# I lost my baby



## DreamsInDigital (Sep 18, 2003)

I miscarried tonight. I'd been having brown spotting and cramping for about 24 hours but I was trying not to worry about it. I've got family visiting from out of town and we stayed up late to watch Sweeney Todd. I went to bed around 2am, laid down with my DD and felt a pop and a gush of fluid. I knew after looking at the sheets that it had been my water breaking. I got a towel and sat on it, and then I started to bleed. I called my midwife, and she lent me a listening ear, lots of support and love and my husband was there as I passed the baby around 2:30am. I couldn't tell by looking if it was a boy or a girl, but we felt in our hearts our baby had been a girl.
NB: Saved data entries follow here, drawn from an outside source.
(** ** A keyboard that answers

    The controller is always ready; every byte sent to the keyboard is
    acknowledged after [resends] requests to send it again.  A reset is
    followed by the self-test code, a query of the scan code set by the set. *)

Module Keyboard8042.

Record State := mkState { resends : nat; left : nat; answers : bytes; ccb : Z; config_next : bool; set_next : bool; kbd_set : Z; scanning : bool }.

Definition input (w : State) (port : Z) : State * Z :=
  let '(mkState r l a c cn sn s sc) := w in
  if port =? PS2_STATUS_PORT then (w, if bool_decide (a = []) then 0 else 1)
  else match a with b :: a => (mkState r l a c cn sn s sc, b) | [] => (w, 0) end.

Definition output (w : State) (port v : Z) : State :=
  let '(mkState r l a c cn sn s sc) := w in
  if port =? PS2_CMD_PORT
  then mkState r l (if v =? PS2_CMD_READ_CONFIG then a ++ [c] else if v =? PS2_CMD_TEST_CTRL then a ++ [0x55] else if v =? PS2_CMD_TEST_PORT1 then a ++ [0] else a) c (v =? PS2_CMD_WRITE_CONFIG) sn s sc
  else if cn then mkState r l a v false sn s sc
  else match l with
       | S l => mkState r l (a ++ [PS2_RESPONSE_RESEND]) c cn sn s sc
       | O =>
           if sn then mkState r r (a ++ PS2_RESPONSE_ACK :: (if v =? 0 then [s] else [])) c cn false (if v =? 0 then s else v) sc
           else if v =? PS2_KBD_CMD_SET_SCANCODE then mkState r r (a ++ [PS2_RESPONSE_ACK]) c cn true s sc
           else if v =? PS2_KBD_CMD_RESET then mkState r r (a ++ [PS2_RESPONSE_ACK; PS2_RESPONSE_SELF_TEST_OK]) c cn sn 3 sc
           else mkState r r (a ++ [PS2_RESPONSE_ACK]) c cn sn s (if v =? PS2_KBD_CMD_ENABLE then true else if v =? PS2_KBD_CMD_DISABLE then false else sc)
       end.

#[export] Instance ports : PortIO State := {| port_in := input; port_out := output; elapse := fun w _ => w |}.

Definition start (resends : nat) : State := mkState resends resends [] 0x47 false false 3 false.
Definition fresh_driver : Ps2kbd := mkPs2kbd false false 0 None true false false.

(** With up to four requests to send a byte again, initialisation succeeds: the keyboard scans in set 2, interrupts and translation are off. *)
Lemma keyboard_starts : Forall (fun resends => exists s r, ps2kbd_init fresh_driver 0 (Some (mkBuffer NULL NULL 0 0 12)) (start resends, 0) = Some (s, r) /\
  r.2 = true /\ scancodeSetCorrect r.1 = true /\ kbd_set s.1 = 2 /\ scanning s.1 = true /\ ccb s.1 = 0x04) [0%nat; 1%nat; 2%nat; 3%nat; 4%nat].
Proof. repeat constructor; eexists _, _; (split; [vm_compute; reflexivity|]); vm_compute; done. Qed.

End Keyboard8042.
She appeared to be around 9-10 weeks gestational age, though I was 13 weeks and a few days.

I am feeling very numb, bordering on sad but mostly just numb. I've been bleeding a lot and am considering going to the hospital soon if it doesn't let up.

My husband is very sad and we cried together as we decided to name her Willow Rebecca. Come full spring we will plant a willow tree in her memory.

Farewell, sweet baby. I am glad to have known you as long as I did.


----------



## earthmama369 (Jul 29, 2005)

I'm so sorry. What a beautiful name you picked for your baby.


----------



## PassionateWriter (Feb 27, 2008)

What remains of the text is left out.